Shares of Tyme Technologies (TYME) has surged 100% on a new COVID-19 patent that could treat the virus. The company is an emerging biotechnology company that is also developing cancer metabolism-based therapies.
The company received a notification that the United States Patent and Trademark Office has granted additional patent claims related to the company’s metabolomic technology platform. The patent, U.S. Patent No. 10,905,698, is directed to methods for treating COVID-19.
Unlike immune therapies that depend upon the structure of the external virus coat of COVID-19 where the therapy directs its attack, we believe TYME-19 is agnostic to this structure and any mutations to the viral coat. Like other TYME agents, TYME-19 affects cellular metabolism. It constrains viral replication after a virus has inserted its genetic blueprint into an infected cell by inhibiting the ability of the virus to use the cells synthetic apparatus to make viral proteins and lipids. As a result, we believe that TYME-19 diminishes the ability of COVID-19 to hijack an infected cell. TYME intends to initiate the appropriate clinical trials to substantiate the safety and efficacy of TYME-19.Press Release
TYME-19 is an oral synthetic member of the bile acid family that the Company also uses in its anticancer compound, TYME-18. Because of its expertise in metabolic therapies, the Company was able to identify TYME-19 as a potent, well characterized antiviral bile acid and has performed preclinical experiments establishing effectiveness against COVID-19. Bile acids have primarily been used for liver disease; however, like all steroids, they are messenger molecules that modulate a number of diverse critical cellular regulators.
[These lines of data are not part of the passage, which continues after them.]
Definition cgnat_add_del_subscriber_mapping (cm : cgnat_main_t) (new_idx now pool_id sw_if_index
    inside_ip inside_vrf_id outside_ip port_start port_end : Z) (enable_feature is_add : bool)
    : option (cgnat_main_t * cgnat_rv) :=
  match cg_pool_by_id cm !! pool_id with
  | None => Some (cm, VNET_API_ERROR_NO_SUCH_ENTRY)
  | Some pool_index =>
      pool ← cg_pools cm !! pool_index;
      match fib_table_find inside_vrf_id with
      | None => Some (cm, VNET_API_ERROR_NO_SUCH_FIB)
      | Some fib_index =>
          target ← mapping_target pool inside_ip outside_ip port_start port_end is_add;
          match target with
          | inl rv => Some (cm, rv)
          | inr (outside_ip, port_start, port_end) =>
              if is_add
              then mapping_add cm new_idx pool_index sw_if_index inside_ip inside_vrf_id
                     fib_index outside_ip port_start port_end enable_feature
              else mapping_del cm now inside_ip fib_index enable_feature
          end
      end
  end.

(** ** Interfaces *)

Definition cgnat_enable_on_session (cm : cgnat_main_t) (pool_id sw_if_index : Z)
    (is_enable : bool) : cgnat_main_t * cgnat_rv :=
  match cg_pool_by_id cm !! pool_id with
  | None => (cm, VNET_API_ERROR_NO_SUCH_ENTRY)
  | Some _ =>
      if is_enable then
        let rv := sv_reass_rv sw_if_index in
        if rv =? 0 then (emit [ReassEnable sw_if_index true; FeatureEnable sw_if_index true] cm, RvOk)
        else (emit [ReassEnable sw_if_index true] cm, RvReass rv)
      else (emit [FeatureEnable sw_if_index false; ReassEnable sw_if_index false] cm, RvOk)
  end.

Definition cgnat_pool_outside_interface_add_del (cm : cgnat_main_t) (pool_id sw_if_index : Z)
    (is_add : bool) : option (cgnat_main_t * cgnat_rv) :=
  match cg_pool_by_id cm !! pool_id with
  | None => Some (cm, VNET_API_ERROR_NO_SUCH_ENTRY)
  | Some p =>
      pool ← cg_pools cm !! p;
      let found := find_index (Z.eqb sw_if_index) (pl_outside_sw_if_indexes pool) in
      match is_add, found with
      | true, Some _ => Some (cm, RvOk)
      | true, None =>
          let rv := sv_reass_rv sw_if_index in
          let cm := emit [ReassEnable sw_if_index true] cm in
          if rv =? 0
          then Some (upd_pool p (λ pool, pool⟪pl_outside_sw_if_indexes ::= λ l, l ++ [sw_if_index]⟫) cm,
                     RvOk)
          else Some (cm, RvReass rv)
      | false, Some i =>
          Some (upd_pool p (λ pool, pool⟪pl_outside_sw_if_indexes ::= λ l, vec_del1 l i⟫)
                  (emit [ReassEnable sw_if_index false] cm), RvOk)
      | false, None => Some (cm, VNET_API_ERROR_NO_SUCH_ENTRY)
      end
  end.

(** ** Prefixes *)

Definition cgnat_pool_add_outside_prefix (cm : cgnat_main_t) (pool_id : Z) (prefix : fib_prefix_t)
    : option (cgnat_main_t * cgnat_rv) :=
  match cg_pool_by_id cm !! pool_id with
  | None => Some (cm, VNET_API_ERROR_NO_SUCH_ENTRY)
  | Some p =>
      pool ← cg_pools cm !! p;
      if bool_decide (prefix ∈ pl_outside_prefixes pool) then Some (cm, RvOk)
      else
        let valid := pl_outside_fib_valid pool in
        let cm := upd_pool p (λ pool,
            pool⟪pl_outside_prefixes ::= λ l, l ++ [prefix]⟫
                ⟪pl_outside_fib_entries ::= λ l, l ++ [valid]⟫
                ⟪pl_dpo_valid ::= λ v, v || valid⟫) cm in
        Some (if valid then emit [OutsideAdd (pl_outside_fib_index pool) prefix] cm else cm, RvOk)
  end.

Definition cgnat_pool_del_outside_prefix (cm : cgnat_main_t) (pool_id : Z) (prefix : fib_prefix_t)
    : option (cgnat_main_t * cgnat_rv) :=
  match cg_pool_by_id cm !! pool_id with
  | None => Some (cm, VNET_API_ERROR_NO_SUCH_ENTRY)
  | Some p =>
      pool ← cg_pools cm !! p;
      match find_index (λ q, bool_decide (q = prefix)) (pl_outside_prefixes pool) with
      | None => Some (cm, VNET_API_ERROR_NO_SUCH_ENTRY)
      | Some i =>
          let installed := pl_outside_fib_valid pool && nth i (pl_outside_fib_entries pool) false in
          let cm := if installed then emit [OutsideRemove (pl_outside_fib_index pool) prefix] cm
                    else cm in
          Some (upd_pool p (λ pool,
            pool⟪pl_outside_prefixes ::= λ l, vec_del1 l i⟫
                ⟪pl_outside_fib_entries ::= λ l, vec_del1 l i⟫) cm, RvOk)
      end
  end.

Definition same_inside (prefix : fib_prefix_t) (vrf_id : Z) (e : cgnat_inside_prefix_entry_t) : bool :=
  bool_decide (ip_prefix e = prefix) && (ip_vrf_id e =? vrf_id).

Definition cgnat_pool_inside_prefix_add_del (cm : cgnat_main_t) (pool_id : Z)
    (prefix : fib_prefix_t) (vrf_id : Z) (is_add : bool) : option (cgnat_main_t * cgnat_rv) :=
  match cg_pool_by_id cm !! pool_id with
  | None => Some (cm, VNET_API_ERROR_NO_SUCH_ENTRY)
  | Some p =>
      pool ← cg_pools cm !! p;
      match fib_table_find vrf_id with
      | None => Some (cm, VNET_API_ERROR_NO_SUCH_FIB)
      | Some fib_index =>
          match find_index (same_inside prefix vrf_id) (pl_inside_prefixes pool), is_add with
          | Some _, true => Some (cm, RvOk)
          | Some i, false =>
              Some (upd_pool p (λ pool, pool⟪pl_inside_prefixes ::= λ l, vec_del1 l i⟫) cm, RvOk)
          | None, false => Some (cm, RvOk)
          | None, true =>
              Some (upd_pool p (λ pool, pool⟪pl_inside_prefixes ::= λ l,
                      l ++ [mkInsidePrefix prefix vrf_id fib_index]⟫) cm, RvOk)
          end
      end
  end.

Definition cgnat_add_del_bypass (cm : cgnat_main_t) (new_idx : Z) (prefix : fib_prefix_t)
    (vrf_id : Z) (is_add : bool) : cgnat_main_t * cgnat_rv :=
  match fib_table_find vrf_id with
  | None => (cm, VNET_API_ERROR_NO_SUCH_FIB)
  | Some fib_index =>
      if is_add then
        (emit [BypassAdd fib_index prefix]
           (cm⟪cg_bypass_entries ::= insert new_idx (mkBypass prefix fib_index)⟫
              ⟪cg_bypass_entry_count ::= λ n, u32 (n + 1)⟫), RvOk)
      else
        match List.find (λ i, match cg_bypass_entries cm !! i with
                              | Some be => (be_fib_index be =? fib_index) &&
                                           bool_decide (be_prefix be = prefix)
                              | None => false
                              end) (pool_indices (cg_bypass_entries cm)) with
        | None => (cm, RvOk)
        | Some i =>
            (emit [BypassRemove fib_index prefix]
               (cm⟪cg_bypass_entries ::= delete i⟫
                  ⟪cg_bypass_entry_count ::= λ n, u32 (n - 1)⟫), RvOk)
        end
  end.

(** ** The API handlers that compute deterministic parameters *)

(** Adding an inside prefix to a deterministic pool appends its parameters, a
    duplicate add too; removing one leaves them. *)
Definition add_del_inside_prefix_handler (cm : cgnat_main_t) (pool_id base len vrf_id : Z)
    (is_add : bool) : option (cgnat_main_t * cgnat_rv) :=
  match cg_pool_by_id cm !! pool_id with
  | None => Some (cm, VNET_API_ERROR_NO_SUCH_ENTRY)
  | Some p =>
      '(cm, rv) ← cgnat_pool_inside_prefix_add_del cm pool_id (mkPrefix len base) vrf_id is_add;
      if negb (bool_decide (rv = RvOk)) then Some (cm, rv)
      else
        pool ← cg_pools cm !! p;
        if is_add && bool_decide (pl_mode pool = CGNAT_POOL_MODE_DETERMINISTIC)
        then Some (upd_pool p (λ pool, pool⟪pl_det_params ::= λ l, l ++ [det_inside_params pool base len]⟫) cm, RvOk)
        else Some (cm, RvOk)
  end.

(** Adding an outside address completes the last parameters. *)
Definition add_del_outside_address_handler (cm : cgnat_main_t) (pool_id base len : Z)
    (is_add : bool) : option (cgnat_main_t * cgnat_rv) :=
  match cg_pool_by_id cm !! pool_id with
  | None => Some (cm, VNET_API_ERROR_NO_SUCH_ENTRY)
  | Some p =>
      pool ← cg_pools cm !! p;
      let cm :=
        if is_add && bool_decide (pl_mode pool = CGNAT_POOL_MODE_DETERMINISTIC)
        then upd_pool p (λ pool, pool⟪pl_det_params ::= λ l,
               alter (λ dp, det_outside_params dp base len) (length l - 1)%nat l⟫) cm
        else cm in
      if is_add then cgnat_pool_add_outside_prefix cm pool_id (mkPrefix len base)
      else cgnat_pool_del_outside_prefix cm pool_id (mkPrefix len base)
  end.

End Config.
Bile acids modulate lipid and glucose metabolism and can remediate dysregulated protein folding, with potentially therapeutic effects on cardiovascular, neurologic, immune, and other metabolic systems. Some agents in this class also have antiviral properties.
In preclinical testing, TYME-19 repeatedly prevented COVID-19 viral replication without attributable cytotoxicity to the treated cells. Previous preclinical research has also shown select bile acids like TYME-19 have had broad antiviral activity.